Over the centuries millions of Jesus’ followers have drawn inspiration from his example and exhortation and devoted their life to the care of the poor. Among this vast multitude, arguably no one has stirred the emotions of the modern world so profoundly as Blessed Teresa of Calcutta, that diminutive nun whose frail and bent figure has become in our times the icon of selfless service to the marginalized. The widespread celebration of her birth centennial in various parts of the world is a renewed reminder of the deep esteem in which she is held by people everywhere.

Born as Agnes Gonxha Bojaxhiu in a remote village in Albania on August 26, 1910, Mother Teresa made a distinct choice for God early in her life. At the age of 18 she left home to join the Sisters of Loreto as a missionary. Her arrival in India in 1929 changed everything for her. The sight of Calcutta’s staggering army of the poor forced her to redefine her vocation. In 1946 she decided to leave her job as a teacher to devote herself entirely to the care of the destitutes on the streets of that sprawling city.

Actually there is no need to tell the world who Mother Teresa is. The story of her nearly nine decades-long life is indelibly etched in gold in the annals of 20th century’s tumultuous history. For many she is the symbol of the survival of human values in an era which has witnessed the appalling disappearance of those values due to the mindless onslaught of hedonism and secularism. Hers was a life set apart for the suffering and the hurt, the abandoned and the forgotten. Through her, humanity was gifted with a remarkable specimen of true nobility, something that happens perhaps only once in every thousand or so years.

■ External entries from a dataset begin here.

(** With a page for every 200 cases, the pages are all read. *)
Lemma collect_status_ok fuel status current offset w w' o :
  status ∈ reevaluableStatuses → 0 ≤ offset →
  Z.of_nat (length (db_items (w_db w))) + 200 ≤ max_i64 →
  (0 < fuel)%nat → Z.of_nat (length (db_items (w_db w))) < offset + 200 * Z.of_nat fuel →
  collect_status fuel status current offset w = (w', Ok o) →
  w_db w' = w_db w ∧ ∃ l, o = Some l ∧ Forall (stale_in (w_db w) current) l.
Proof.
  intros Hst. revert offset w w' o. induction fuel as [|fuel IH]; intros offset w w' o Hoff Hmax Hf Hlt Hc;
    [lia|]. simpl in Hc. apply bind_ok in Hc as (w1 & [items total] & Hl & Hc).
  apply wrapping_ok, (sweep_page status) in Hl as (Hdb & Hitems & Hlen); [|done..].
  assert (Forall (stale_in (w_db w) current)
    (List.filter (λ it, ic_RuleVersion it <? current) items)) as Hstale.
  { apply Forall_forall. intros it [Hit Hv]%elem_of_filter_bool.
    destruct (proj1 (Forall_forall _ _) Hitems it Hit) as (row & Hrow & Hsc & Hrs). exists row.
    pose proof (scanItem_inv _ _ Hsc) as (_ & _ & _ & _ & <- & _).
    split_and!; [done..| |by apply Z.ltb_lt]. rewrite Hrs. by apply reevaluable_elem. }
  simpl in Hc. destruct (Z.ltb_spec (Z.of_nat (length items)) sweepPageSize) as [Hshort|Hfull].
  { injection Hc as <- <-. split; [done|]. eauto. }
  apply bind_ok in Hc as (w2 & rest & Hc & Hret). injection Hret as <- <-.
  assert (sweepPageSize = 200) as Hps by done.
  assert (items ≠ []) as Hne by (intros ->; simpl in *; lia). specialize (Hlen Hne).
  assert (offset +ᵢ sweepPageSize = offset + 200) as Hadd.
  { rewrite i64_id, Hps; [done|]. unfold is_i64, min_i64. lia. }
  rewrite Hadd in Hc. apply IH in Hc as (Hdb2 & l & -> & Hl); rewrite ?Hdb in *; try lia.
  split; [congruence|]. eexists. split; [done|]. by apply Forall_app.
Qed.

(** One page more than the cases fill; their number is an [int]. *)
Definition pages_fit (fuel : nat) (d : DB) : Prop :=
  Z.of_nat (length (db_items d)) + 200 ≤ max_i64 ∧
  Z.of_nat (length (db_items d)) < 200 * Z.of_nat fuel.

Lemma collectStaleItems_ok fuel current w w' o :
  pages_fit fuel (w_db w) → collectStaleItems fuel current w = (w', Ok o) →
  ∃ l, o = Some l ∧ Forall (stale_in (w_db w) current) l.
Proof.
  intros [Hmax Hf] Hc. unfold collectStaleItems in Hc.
  apply bind_ok in Hc as (w1 & o1 & Hc1 & Hc).
  apply collect_status_ok in Hc1 as (Hdb1 & l1 & -> & Hl1); [|by apply elem_of_cons; left|lia..].
  apply bind_ok in Hc as (w2 & o2 & Hc2 & Hret). injection Hret as <- <-.
  apply collect_status_ok in Hc2 as (Hdb2 & l2 & -> & Hl2);
    [|set_solver|lia|rewrite ?Hdb1; lia..].
  rewrite Hdb1 in *. eexists. split; [done|]. by apply Forall_app.
Qed.

Lemma GetCurrentRuleVersion_ok w w' v :
  GetCurrentRuleVersion w = (w', Ok v) →
  w_db w' = w_db w ∧ (v = 0 ∨ ∃ rule, rule ∈ db_rules (w_db w) ∧ ru_Version rule = v).
Proof.
  unfold GetCurrentRuleVersion. intros Hg. binds Hg.
  match goal with Hs : select _ _ _ _ = _ |- _ => apply select_ok in Hs as [Hdb Hp] end.
  split; [done|]. destruct (ru_Version <$> _) as [|v vs] eqn:Hv; [by left|right].
  pose proof (foldr_max_elem v vs) as Hin. rewrite <- Hv in Hin.
  apply list_elem_of_fmap in Hin as (rule & Heq & Hin).
  rewrite Hp, elem_of_filter_bool in Hin. destruct Hin. eauto.
Qed.

Lemma keeps_collect_status fuel status current offset :
  keeps_db (collect_status fuel status current offset).
Proof.
  revert offset. induction fuel as [|fuel IH]; intros offset; simpl; [auto with world_db nocore|].
  apply keeps_bind; [auto with world_db nocore|intros p]. case_match; auto with world_db nocore.
Qed.
Lemma keeps_collectStaleItems fuel current : keeps_db (collectStaleItems fuel current).
Proof.
  unfold collectStaleItems. apply keeps_bind; [apply keeps_collect_status|].
  intros [o|]; [|auto with world_db nocore].
  apply keeps_bind; [apply keeps_collect_status|auto with world_db nocore].
Qed.
#[local] Hint Resolve keeps_collectStaleItems : world_db.

(** A sweep re-routes cases that are still re-evaluable and were routed under
    a rule older than the newest one; with enough pages it ends. *)
Definition outdated (d : DB) (id : string) : Prop :=
  ∃ row rule, row ∈ db_items d ∧ ic_ID row = id ∧ isReevaluable (ic_Status row) = true ∧
    rule ∈ db_rules d ∧ ic_RuleVersion row < ru_Version rule.

Lemma sweep_steps fuel k k' r :
  is_i64 (wk_reevaled k) → sweep writer fuel k = (k', r) →
  ∃ ids, rerouted k ids k' ∧
    (pages_fit fuel (w_db (wk_world k)) → r ≠ Ok None ∧ Forall (outdated (w_db (wk_world k))) ids).
Proof.
  intros Hi Hs.
  assert (∀ w2, w_db w2 = w_db (wk_world k) → k' = k <| wk_world := w2 |> → r ≠ Ok None →
    ∃ ids, rerouted k ids k' ∧
      (pages_fit fuel (w_db (wk_world k)) → r ≠ Ok None ∧ Forall (outdated (w_db (wk_world k))) ids)) as Hskip.
  { intros w2 Hd -> Hr. exists []. split; [by apply rerouted_none|by split; [|constructor]]. }
  unfold sweep, mbind, op_bind in Hs.
  destruct (on_world _ k) as [k1 rv] eqn:Hv. apply on_world_inv in Hv as (w1 & Hv & ->).
  assert (w_db w1 = w_db (wk_world k)) as Hd1 by by kept.
  destruct rv as [current|e]; [|by injection Hs as <- <-; eapply Hskip].
  apply wrapping_ok, GetCurrentRuleVersion_ok in Hv as [_ Hcur].
  destruct (Z.eqb_spec current 0) as [->|Hne]; [by injection Hs as <- <-; eapply Hskip|].
  destruct Hcur as [?|(rule & Hrule & Hrv)]; [done|]. simpl in Hs.
  destruct (on_world (wrapping _ (GetActiveRules _)) _) as [k2 rr] eqn:Hr.
  apply on_world_inv in Hr as (w2 & Hr & ->). simpl in Hr.
  assert (w_db w2 = w_db (wk_world k)) as Hd2.
  { rewrite <- Hd1. pose proof Hr as Hr'. kept. done. }
  destruct rr as [rules|e]; [|by injection Hs as <- <-; eapply Hskip].
  apply wrapping_ok, GetActiveRules_ok in Hr as [_ Hrules]. simpl in Hrules. rewrite Hd1 in Hrules.
  destruct (on_world (wrapping _ (collectStaleItems _ _)) _) as [k3 rc] eqn:Hc.
  apply on_world_inv in Hc as (w3 & Hc & ->). simpl in Hc.
  assert (w_db w3 = w_db (wk_world k)) as Hd3.
  { rewrite <- Hd2. pose proof Hc as Hc'. kept. done. }
  destruct rc as [o|e]; [|by injection Hs as <- <-; apply (Hskip w3)].
  apply wrapping_ok in Hc. destruct o as [stale|].
  2: { injection Hs as <- <-. exists []. split; [by apply rerouted_none|]. intros Hfit.
       apply collectStaleItems_ok in Hc as (stale & Heq & _); [done|by rewrite Hd2]. }
  simpl in Hs. destruct (sweep_items _ _ _ _ _) as [k4 ri] eqn:Hsi.
  assert (k' = k4 ∧ r ≠ Ok None) as [-> Hr']; [by destruct ri; injection Hs as <- <-|]. clear Hs.
  apply sweep_items_steps in Hsi as (ids & [Hst Hcnt] & Hsub); [|done|].
  - simpl in Hst. rewrite Hd3 in Hst. exists ids. split; [by split|]. intros Hfit. split; [done|].
    apply collectStaleItems_ok in Hc as (stale' & [= <-] & Hstale); [|by rewrite Hd2].
    rewrite Hd2 in Hstale. simpl in Hsub. apply Forall_forall. intros id Hid. eapply elem_of_sublist, list_elem_of_fmap in Hid
      as (it & -> & Hit); [|done].
    destruct (proj1 (Forall_forall _ _) Hstale it Hit) as (row & Hrow & (Heq & _)%scanItem_inv & Hre & Hlt).
    exists row, rule. split_and!; try done. lia.
  - simpl. rewrite Hd3. intros x Hx. destruct (Hrules x Hx) as (rrow & Hrrow & Hact & Hsc).
    apply scanRule_inv in Hsc as (? & ? & _ & _ & ? & _). apply active_rule_status in Hact.
    exists rrow. split_and!; congruence.
Qed.
End sweep.
Definition ex_cfg : SchedulerConfig :=
  {| sg_EscalationInterval := Minute; sg_ReconciliationInterval := Hour;
     sg_ReevalInterval := Minute; sg_MaxRetries := 3; sg_BaseBackoff := Second; sg_TaskTimeout := Minute |}.
Definition ex_failing : dop () := raise (External "no such table").
Lemma retry_bounded_witness :
  match runWithRetry (H := calm) ex_writer ex_cfg "escalation" ex_failing ex_start with
  | (w', (e, waits)) => e ≠ OutOfFuel ∧ Z.of_nat (length waits) < 3 ∧ Forall (λ d, 0 ≤ d ≤ 1024 * Second) waits
  end ∧
  snd (snd (runWithRetry (H := calm) ex_writer ex_cfg "escalation" ex_failing ex_start)) =
    [Second; 2 * Second].
Proof.
  split; [|vm_compute; reflexivity].
  pose proof (retry_bounded (H := calm) ex_writer ex_cfg "escalation" ex_failing ex_start
    ltac:(by vm_compute)) as Hr.
  destruct (runWithRetry (H := calm) ex_writer ex_cfg "escalation" ex_failing ex_start)
    as [w' [e waits]].
  destruct Hr as (_ & He & Hl & _ & Hb). split; [exact He|]. split; [exact Hl|].
  apply Hb. by vm_compute.
Defined.
(** A base back-off of 2^53 nanoseconds, which is accepted, overflows at the
    eleventh attempt: the wait is negative. *)
Example backoff_overflows : calculateBackoff (ex_cfg <| sg_BaseBackoff := 2 ^ 53 |>) 11 = - 2 ^ 63.
Proof. vm_compute. reflexivity. Qed.

(** A second rule that takes every case, and two sweeps. *)
Definition ex_evolve : list activity :=
  ex_setup ++ [ACall (SvcCreateRule (ex_rule_req "" "traffic" true)); ASweep 1; ASweep 1].
Definition ex_evolved : DB := Eval vm_compute in w_db (run_all (H := calm) ex_writer ex_evolve ex_start).
Definition ex_evolved_case : ComplianceCase :=
  Eval vm_compute in default ex_item (db_items ex_evolved !! 0%nat).
Definition ex_second_rule : Rule :=
  Eval vm_compute in default (ex_rule 0 0 "" [] false) (db_rules ex_evolved !! 1%nat).
Definition ex_first_rule : Rule :=
  Eval vm_compute in default (ex_rule 0 0 "" [] false) (db_rules ex_evolved !! 0%nat).
Lemma newer_rule_never_adopted_witness :
  ic_RuleVersion ex_evolved_case ≠ ru_Version ex_second_rule ∧
  ru_Version ex_second_rule = 2 ∧ ru_LeadDepartment ex_second_rule = "traffic" ∧
  length (db_assignments ex_evolved) = 3%nat.
Proof.
  split; [|vm_compute; done].
  apply (newer_rule_never_adopted (H := calm) ex_writer ex_evolve ex_start).
  - reflexivity.
  - by repeat constructor.
  - assert (db_items (w_db (run_all (H := calm) ex_writer ex_evolve ex_start)) = [ex_evolved_case])
      as -> by (vm_compute; reflexivity). by left.
  - assert (db_rules (w_db (run_all (H := calm) ex_writer ex_evolve ex_start)) =
      [ex_first_rule; ex_second_rule]) as -> by (vm_compute; reflexivity). right. by left.
  - vm_compute. reflexivity.
Defined.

Why should we remember Mother Teresa? I think the occasion of her birth centennial should above all serve as a moment of introspection for all of us. If our era represents precisely the eclipse of all those values that Mother Teresa’s legendary life was an example of, it is because most of us have made a contribution in one way or other to that distressing development. Day after day we hear or read about the many outrageous things happening in our world. Wars and armed conflicts keep repeating; environmental degradation is increasingly becoming a threat to the survival of the planet; wasteful celebrations—which often turn into a vulgar display of wealth—are frequently indulged in to boost the collective and the individual ego; suicide rate is alarmingly on the rise; criminal activities are committed in broad daylight; and so on and so forth.

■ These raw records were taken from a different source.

(* ===== verification/ServiceLive.v ===== *)
(** * Service calls that succeed

    The other half of what the services promise: when nothing fails from the
    outside and the tables can be read, a call whose conditions hold commits
    its transaction. *)
From S2P Require Import Prelude GoErrors GoStrings GoTime Domain Dispatch Records RecordsFacts World Shard Index Repo.
From S2P Require Import AuditLog StoreApi QueryFacts Services StoreFacts RebuildFacts ServiceSpec ServiceInv ServiceRuns ServiceClaims.

(** Time has passed, and the tables are as they were. *)
Definition ahead (w w' : World) : Prop := w_db w' = w_db w ∧ (w_tick w ≤ w_tick w')%nat.
#[export] Instance ahead_preorder : PreOrder ahead.
Proof. split; [by split|]. intros x y z [E1 L1] [E2 L2]. split; [congruence|lia]. Qed.
Definition live `{Env} {A} (m : dop A) : Prop := ∀ w, wp m w (λ _ w', ahead w w').
Definition success {A} (_ : A) (_ : World) : Prop := True.

Section live.
Context `{Env, !Sequential H, !EnvLaws H, !Faultless H} (writer : Writer).

Lemma wp_live {A} (m : dop A) w Q : live m → (∀ a w', ahead w w' → Q a w') → wp m w Q.
Proof. intros Hm HQ. eapply wp_mono; [apply Hm|done]. Qed.
Lemma live_bind {A B} (m : dop A) (f : A → dop B) : live m → (∀ a, live (f a)) → live (m ≫= f).
Proof.
  intros Hm Hf w. apply wp_bind, wp_live; [done|]. intros a w1 H1. apply wp_live; [apply Hf|].
  intros b w2 H2. by transitivity w1.
Qed.
Lemma live_ret {A} (a : A) : live (mret a).
Proof. intros w. by apply wp_ret. Qed.
Lemma live_gets {A} (f : World → A) : live (gets f).
Proof. intros w. by apply wp_gets. Qed.
Lemma live_ask {A} (f : nat → A) : live (ask f).
Proof. intros w. eexists _, _. split; [done|]. split; simpl; [done|lia]. Qed.
Lemma live_attempt wrap : live (attempt wrap).
Proof.
  intros w. unfold attempt, mbind, op_bind, ask, wp. simpl. rewrite no_fault.
  eexists _, _. split; [done|]. split; simpl; [done|lia].
Qed.
Lemma live_poll : live poll_ctx.
Proof.
  intros w. unfold poll_ctx, mbind, op_bind, ask, wp. simpl. rewrite no_cancel.
  eexists _, _. split; [done|]. split; simpl; [done|lia].
Qed.
Lemma live_interleave : live interleave.
Proof. intros w. eexists _, _. split; [done|]. split; simpl; [apply others_id|lia]. Qed.
Lemma live_put_file path content : live (modify (put_file path content)).
Proof. intros w. by apply wp_modify. Qed.
Lemma live_wrapping {A} wrap (m : dop A) : live m → live (wrapping wrap m).
Proof. intros Hm w. by apply wp_wrapping. Qed.
Lemma live_write_file path before line wrap : live (write_file path before line wrap).
Proof.
  intros w. unfold write_file. apply wp_bind, wp_live; [apply live_ask|]. intros short w1 H1.
  unfold mbind, op_bind, ask, wp. simpl. rewrite no_fault. eexists _, _. split; [done|].
  etransitivity; [exact H1|]. split; simpl; [done|lia].
Qed.
Lemma live_Append ty t data : live (Append writer ty t data).
Proof.
  unfold Append. repeat (apply live_bind; [first
    [apply live_poll|apply live_attempt|apply live_gets|apply live_put_file|apply live_write_file]|intros]).
  apply live_bind; [destruct (syncOnWrite writer); [apply live_attempt|apply live_ret]|].
  intros. apply live_ret.
Qed.
Lemma live_marshal {R} `{JsonRecord R} what (r : R) : storable_times r → live (marshal what r).
Proof.
  intros Hr. unfold marshal. apply live_bind; [apply live_ask|]. intros nil.
  rewrite Marshal_storable by done. apply live_ret.
Qed.

(** ** Questions and queries *)

Lemma wp_uuid w Q : (∀ w', w_db w' = w_db w → w_tick w' = S (w_tick w) → Q (env_uuid (w_tick w)) w') → wp new_uuid w Q.
Proof. intros HQ. eexists _, _. split; [done|]. by apply HQ. Qed.
Lemma wp_clock w Q : (∀ w', ahead w w' → Q (env_now (w_tick w)) w') → wp clock_now w Q.
Proof. intros HQ. eexists _, _. split; [done|]. apply HQ. split; simpl; [done|lia]. Qed.
Lemma wp_select {A} wrap (table : DB → list A) where_ w Q :
  (∀ rows w', rows ≡ₚ List.filter where_ (table (w_db w)) → ahead w w' → Q rows w') →
  wp (select wrap table where_) w Q.
Proof.
  intros HQ. unfold select. apply wp_bind, wp_live; [apply live_interleave|]. intros _ w1 [E1 L1].
  apply wp_bind, wp_live; [apply live_attempt|]. intros _ w2 [E2 L2]. apply wp_bind, wp_gets.
  apply wp_bind. eexists _, _. split; [done|]. apply wp_ret. apply HQ.
  - by rewrite env_scan_perm, E2, E1.
  - split; simpl; [congruence|lia].
Qed.
Lemma wp_query_row {A} (table : DB → list A) where_ scan row w Q :
  row ∈ table (w_db w) → where_ row = true →
  (∀ r, r ∈ table (w_db w) → where_ r = true → ∃ x, scan r = Ok x ∧ ∀ w', ahead w w' → Q x w') →
  wp (query_row table where_ scan) w Q.
Proof.
  intros Hrow Hw HQ. unfold query_row. apply wp_bind, wp_select. intros rows w1 Hp H1.
  assert (row ∈ rows) as Hin by (rewrite Hp; by apply elem_of_filter_bool).
  destruct rows as [|row' rows]; [by apply elem_of_nil in Hin|].
  assert (row' ∈ row' :: rows) as Hin' by by left. rewrite Hp, elem_of_filter_bool in Hin'.
  destruct Hin' as [Hin' Hw']. destruct (HQ row' Hin' Hw') as (x & -> & Hx). apply wp_lift. by apply Hx.
Qed.
Lemma wp_WithTx {A} (fn : dop A) w Q :
  (∀ w1, ahead w w1 → wp fn w1 (λ a w2, ∀ w', ahead w2 w' → Q a w')) → wp (WithTx fn) w Q.
Proof.
  intros HQ. unfold WithTx. apply wp_bind, wp_live; [apply live_interleave|]. intros _ w1 H1.
  apply wp_bind, wp_live; [apply live_attempt|]. intros _ w2 H2.
  destruct (HQ w2) as (w3 & a & Hfn & Ha); [by transitivity w1|].
  destruct (live_attempt (errorf "commit tx") w3) as (w4 & [] & Hc & H4).
  unfold wp, in_tx. rewrite Hfn, Hc. eexists _, _. split; [done|by apply Ha].
Qed.
Lemma wp_tx {A} (fn : dop A) w : (∀ w1, ahead w w1 → wp fn w1 success) → wp (WithTx fn) w success.
Proof. intros HQ. apply wp_WithTx. intros w1 H1. eapply wp_mono; [by apply HQ|done]. Qed.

It would appear that for most people the only important thing in life is to make money in whatever way they can and make it as quickly as possible. There seems to be no moral considerations about what methods we can employ for enriching ourselves. We are all collectively responsible for putting in place a culture that considers making money and having the good life as the only worthwhile pursuit in life. When we become partakers of that culture, values such as selfless service, sense of sacrifice, active concern for the other, love for the poor, etc., gradually disappear from among us. The ills plaguing our society today are the consequence of that. If there is to be any way out of this devastating situation, it only is possible through a whole-hearted embrace of true human and Christian values. Undoubtedly Mother Teresa through her life and mission has blazed the trail of such a path. Remembering her therefore becomes an invitation to check our own priorities.

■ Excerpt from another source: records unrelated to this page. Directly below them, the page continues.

(* ===== verification/HttpSession.v ===== *)
(** * HTTP: sessions

    From the answer to a login to the last request with its token, through
    any requests in between. *)
From Stdlib Require Import Ascii.
From S2P Require Import Prelude GoErrors GoStrings GoNumbers GoTime Sha256 Json Domain World Shard.
From S2P Require Import Index Repo Records Auth AuthClaims Config Services StoreFacts StoreRuns.
From S2P Require Import ServiceSpec ServiceInv ServiceLoops ServiceRuns ServiceClaims Http HttpServer HttpFacts HttpClaims.

(** ** The token in the header *)

Definition visible (c : ascii) : Prop := 33 ≤ byte_val c ≤ 126.
Ltac not_space := rewrite !(proj2 (Z.eqb_neq _ _)) by lia; rewrite ?(proj2 (Z.leb_gt _ _)) by lia.
Lemma visible_space c : visible c → asciiSpace c = false.
Proof.
  intros Hc. unfold asciiSpace. rewrite (proj2 (Z.leb_gt (byte_val c) 13)), (proj2 (Z.eqb_neq _ _)) by (unfold visible in Hc; lia).
  by rewrite andb_false_r.
Qed.
Lemma trim_left_visible c l : visible c → trim_left (c :: l) = c :: l.
Proof.
  intros Hc. cbn [trim_left]. rewrite visible_space by done. unfold visible in Hc.
  destruct l as [|c2 [|c3 l]]; [done| |]; unfold space2, space3;
    rewrite !(proj2 (Z.eqb_neq (byte_val c) _)) by lia; done.
Qed.
Lemma trim_left_rev_visible c l : visible c → trim_left_rev (c :: l) = c :: l.
Proof.
  intros Hc. cbn [trim_left_rev]. rewrite visible_space by done. unfold visible in Hc.
  assert (∀ b, space2 b (byte_val c) = false) as H2.
  { intros b. unfold space2. rewrite !(proj2 (Z.eqb_neq (byte_val c) _)) by lia. apply andb_false_r. }
  assert (∀ a b, space3 a b (byte_val c) = false) as H3.
  { intros a b. unfold space3. rewrite !(proj2 (Z.eqb_neq (byte_val c) _)), (proj2 (Z.leb_gt 0x80 _)) by lia.
    by rewrite !andb_false_r. }
  destruct l as [|c2 [|c3 l]]; [done| |]; rewrite H2; [done|]. by rewrite H3.
Qed.
Lemma trim_visible c l d l' : visible c → visible d → c :: l = l' ++ [d] → trim_bytes (c :: l) = c :: l.
Proof.
  intros Hc Hd E. unfold trim_bytes. rewrite trim_left_visible by done.
  rewrite E, rev_app_distr. simpl rev at 2. cbn [app]. rewrite trim_left_rev_visible by done.
  simpl. by rewrite rev_involutive.
Qed.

Published in Arnoldus Nota – December 2010


Thomas Malipurathu, SVD
Thomas Malipurathu, SVD

Father Thomas Malipurathu was born in Kanjirapally, India, on October 24, 1952. He professed his perpetual vows on June 12, 1979. After completing his studies at the Pontifical Biblical Institute in Rome, he joined the staff of the Divine Word Seminary in Pune. From 1990 to 1994 he received his doctorate from the Gregorian University in Rome. He returned to India, where he taught and served as vice rector of the Divine Word Seminary. From 2004 to 2012, he was secretary for formation and education of the Society of the Divine Word. After serving as rector of the Divine Word Seminary in Pune for six years, he is currently on the staff of Ishvani Kendra.